> [What you will do]
After locating the line that contains "(finished d) (failure d)." in the data below, set down exactly that line and each one after it through the line that contains "let done := (length", and nothing more.

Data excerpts
Fixpoint plan_items (items : list string) (codings : list Coding) :
    result (list Coding) StreamDecodeError :=
  match items with
  | [] => Ok codings
  | item :: rest =>
      let item := trim_space_tab item in
      if is_empty item || eq_ignore_ascii_case item "identity" then plan_items rest codings
      else if negb (string_forall is_token_byte item) then Err InvalidContentEncoding
      else
        let_some coding := stream_coding item else Err UnsupportedCoding in
        if (length codings =? MAX_LAYERS)%nat then Err TooManyLayers
        else plan_items rest (codings ++ [coding])
  end.

Fixpoint plan_values `{HttpCrate} (values : list HeaderValue) (codings : list Coding) :
    result (list Coding) StreamDecodeError :=
  match values with
  | [] => Ok codings
  | value :: rest =>
      let_some value := header_value_to_str value else Err InvalidContentEncoding in
      let? codings := plan_items (split ","%char value) codings in
      plan_values rest codings
  end.

Definition plan_from_headers `{HttpCrate} (headers : HeaderMap) :
    result StreamingDecodePlan StreamDecodeError :=
  let? codings := plan_values (header_map_get_all headers "content-encoding") [] in
  Ok {| codings := rev codings |}.

Definition is_encoded (p : StreamingDecodePlan) : bool :=
  negb (match codings p with [] => true | _ => false end).

Definition reservation_bytes (p : StreamingDecodePlan) : Z :=
  fold_right (fun c acc => coding_reservation c + acc) 0 (codings p)
  + (Z.of_nat (length (codings p)) + 2) * OUTPUT_SIZE.

(** ** Codecs *)

Inductive CodecStatus := CodecNeedsInput | CodecProgress | CodecEnded.

(** [produced] is the bytes written, of which the code returns the count. *)
Record CodecStep := { step_consumed : nat; step_produced : list Z; step_status : CodecStatus }.

Definition invalid (reason : string) : io_error := {| kind := InvalidData; reason := reason |}.
Definition truncated : io_error :=
  {| kind := UnexpectedEof; reason := "truncated content coding" |}.

Section codec.
Context `{StreamCodecs}.

Record GzipCodec := { decoder : MultiGz; flush_pending : bool }.

Inductive Codec :=
| CodecGzip (c : GzipCodec)
| CodecDeflate (c : Decompress)
| CodecBrotli (c : BrotliState).

Definition codec_new (c : Coding) : Codec :=
  match c with
  | StreamGzip => CodecGzip {| decoder := multi_gz_new; flush_pending := false |}
  | StreamDeflate => CodecDeflate decompress_new
  | StreamBrotli => CodecBrotli brotli_new
  end.

(** The library operation [Gzip::step] invokes, with the outcome it maps it to and
    the next value of [flush_pending]. *)
Definition gzip_operation (c : GzipCodec) (input : list Z) (eof : bool) (capacity : Z) :
    result (nat * CodecStatus) io_error * list Z * MultiGz * bool :=
  if flush_pending c then
    match gz_flush (decoder c) capacity with
    | (Ok _, produced, d) => (Ok (0%nat, CodecNeedsInput), produced, d, false)
    | (Err e, produced, d) => (Err e, produced, d, true)
    end
  else
    match input with
    | [] =>
        if eof then
          match gz_try_finish (decoder c) capacity with
          | (Ok _, produced, d) => (Ok (0%nat, CodecEnded), produced, d, false)
          | (Err e, produced, d) => (Err e, produced, d, false)
          end
        else (Ok (0%nat, CodecNeedsInput), [], decoder c, false)
    | _ =>
        match gz_write (decoder c) input capacity with
        | (Ok consumed, produced, d) => (Ok (consumed, CodecProgress), produced, d, true)
        | (Err e, produced, d) => (Err e, produced, d, false)
        end
    end.

Definition gzip_step (c : GzipCodec) (input : list Z) (eof : bool) (capacity : Z) :
    result CodecStep io_error * GzipCodec :=
  let '(result, produced, d, pending) := gzip_operation c input eof capacity in
  let finish consumed status pending :=
    let c := {| decoder := d; flush_pending := pending |} in
    if (consumed =? 0)%nat && (length produced =? 0)%nat
       && (match status with CodecProgress => true | _ => false end)
    then (Err (invalid "gzip decoder made no progress"), c)
    else (Ok {| step_consumed := consumed; step_produced := produced; step_status := status |}, c) in
  match result with
  | Ok (consumed, status) => finish consumed status pending
  | Err error =>
      if bool_decide (kind error = WouldBlock) then finish 0%nat CodecProgress true
      else (Err error, {| decoder := d; flush_pending := pending |})
  end.

Definition codec_step (c : Codec) (input : list Z) (eof : bool) (capacity : Z) :
    result CodecStep io_error * Codec :=
  match c with
  | CodecGzip c => let (r, c) := gzip_step c input eof capacity in (r, CodecGzip c)
  | CodecDeflate c =>
      let '(result, consumed, produced, c) := decompress c input capacity in
      (let? result := map_err invalid result in
       let step status :=
         {| step_consumed := consumed; step_produced := produced; step_status := status |} in
       match result with
       | FlateStreamEnd => Ok (step CodecEnded)
       | _ =>
           if negb (length produced =? 0)%nat
              || (negb (consumed =? 0)%nat && (consumed <? length input)%nat)
           then Ok (step CodecProgress)
           else if (consumed =? length input)%nat then
             if eof then Err truncated else Ok (step CodecNeedsInput)
           else Err (invalid "decoder made no progress")
       end, CodecDeflate c)
  | CodecBrotli c =>
      let '(result, consumed, produced, c) := brotli_decompress_stream c input capacity in
      let step status :=
        {| step_consumed := consumed; step_produced := produced; step_status := status |} in
      (match result with
       | ResultSuccess => Ok (step CodecEnded)
       | ResultFailure => Err (invalid "invalid Brotli stream")
       | NeedsMoreInput =>
           if eof then Err truncated
           else if negb (length produced =? 0)%nat then Ok (step CodecProgress)
           else Ok (step CodecNeedsInput)
       | NeedsMoreOutput =>
           if (consumed =? 0)%nat && (length produced =? 0)%nat
           then Err (invalid "decoder made no progress")
           else Ok (step CodecProgress)
       end, CodecBrotli c)
  end.

(** ** The decoder *)

Inductive StepStatus := NeedsInput | Progress | Finished.
#[export] Instance StepStatus_eq_dec : EqDecision StepStatus.
Proof. solve_decision. Defined.

Record Step := { consumed : nat; output : option (list Z); status : StepStatus }.

Inductive LayerState := LayerNeedsInput | LayerReady | LayerEnded | LayerFinished.
#[export] Instance LayerState_eq_dec : EqDecision LayerState.
Proof. solve_decision. Defined.

Record Layer := {
  layer_coding : Coding;
  layer_codec : Codec;
  layer_input : list Z;
  layer_produced : Z;
  layer_state : LayerState;
}.
#[export] Instance eta_Layer : Eta Layer := fun l =>
  Build_Layer (layer_coding l) (layer_codec l) (layer_input l) (layer_produced l) (layer_state l).

Record StreamingDecoder := {
  layers : list Layer;
  max_decoded_bytes : option Z;
  encoded_bytes : Z;
  identity_bytes : Z;
  finished : bool;
  failure : option StreamDecodeError;
}.
#[export] Instance eta_StreamingDecoder : Eta StreamingDecoder := fun d =>
  Build_StreamingDecoder (layers d) (max_decoded_bytes d) (encoded_bytes d) (identity_bytes d)
    (finished d) (failure d).

Definition new_layer (coding : Coding) : Layer :=
  {| layer_coding := coding; layer_codec := codec_new coding; layer_input := [];
     layer_produced := 0; layer_state := LayerNeedsInput |}.

Definition streaming_decoder_new (plan : StreamingDecodePlan) (max_decoded_bytes : option Z) :
    StreamingDecoder :=
  {| layers := new_layer <$> codings plan; max_decoded_bytes := max_decoded_bytes;
     encoded_bytes := 0; identity_bytes := 0; finished := false; failure := None |}.

Definition checked_output (current produced : Z) (limit : option Z) (coding : string) (layer : nat) :
    result Z StreamDecodeError :=
  let_some total := checked_add current produced else Err StreamCounterOverflow in
  match limit with
  | Some limit => if limit <? total then Err (StreamTooLarge coding layer limit) else Ok total
  | None => Ok total
  end.

(** [Bytes::copy_from_slice] when there are bytes. *)
Definition some_bytes (bytes : list Z) : option (list Z) :=
  match bytes with [] => None | _ => Some bytes end.

Definition identity (input : list Z) (real_eof : bool) (d : StreamingDecoder) :
    result Step StreamDecodeError * StreamingDecoder :=
  let taken := take (Z.to_nat INPUT_SIZE) input in
  match checked_output (identity_bytes d) (byte_len taken) (max_decoded_bytes d) "identity" 0 with
  | Err e => (Err e, d)
  | Ok total =>
      let d := d <| identity_bytes := total |> in
      match checked_add (encoded_bytes d) (byte_len taken) with
      | None => (Err StreamCounterOverflow, d)
      | Some encoded =>
          let done := (length taken =? 0)%nat && real_eof in
          let d := d <| encoded_bytes := encoded |> <| finished := done |> in
          (Ok {| consumed := length taken; output := some_bytes taken;
                 status := if done then Finished
                           else if (length taken =? 0)%nat then NeedsInput else Progress |}, d)
      end
  end.

(** The input of layer [index]: the caller's for the first, the slot the previous
    layer fills for the others. *)
Definition available (index : nat) (input : list Z) (layer : Layer) : list Z :=
  match index with O => input | S _ => layer_input layer end.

> [Exercise output]
    (finished d) (failure d).

Definition new_layer (coding : Coding) : Layer :=
  {| layer_coding := coding; layer_codec := codec_new coding; layer_input := [];
     layer_produced := 0; layer_state := LayerNeedsInput |}.

Definition streaming_decoder_new (plan : StreamingDecodePlan) (max_decoded_bytes : option Z) :
    StreamingDecoder :=
  {| layers := new_layer <$> codings plan; max_decoded_bytes := max_decoded_bytes;
     encoded_bytes := 0; identity_bytes := 0; finished := false; failure := None |}.

Definition checked_output (current produced : Z) (limit : option Z) (coding : string) (layer : nat) :
    result Z StreamDecodeError :=
  let_some total := checked_add current produced else Err StreamCounterOverflow in
  match limit with
  | Some limit => if limit <? total then Err (StreamTooLarge coding layer limit) else Ok total
  | None => Ok total
  end.

(** [Bytes::copy_from_slice] when there are bytes. *)
Definition some_bytes (bytes : list Z) : option (list Z) :=
  match bytes with [] => None | _ => Some bytes end.

Definition identity (input : list Z) (real_eof : bool) (d : StreamingDecoder) :
    result Step StreamDecodeError * StreamingDecoder :=
  let taken := take (Z.to_nat INPUT_SIZE) input in
  match checked_output (identity_bytes d) (byte_len taken) (max_decoded_bytes d) "identity" 0 with
  | Err e => (Err e, d)
  | Ok total =>
      let d := d <| identity_bytes := total |> in
      match checked_add (encoded_bytes d) (byte_len taken) with
      | None => (Err StreamCounterOverflow, d)
      | Some encoded =>
          let done := (length taken =? 0)%nat && real_eof in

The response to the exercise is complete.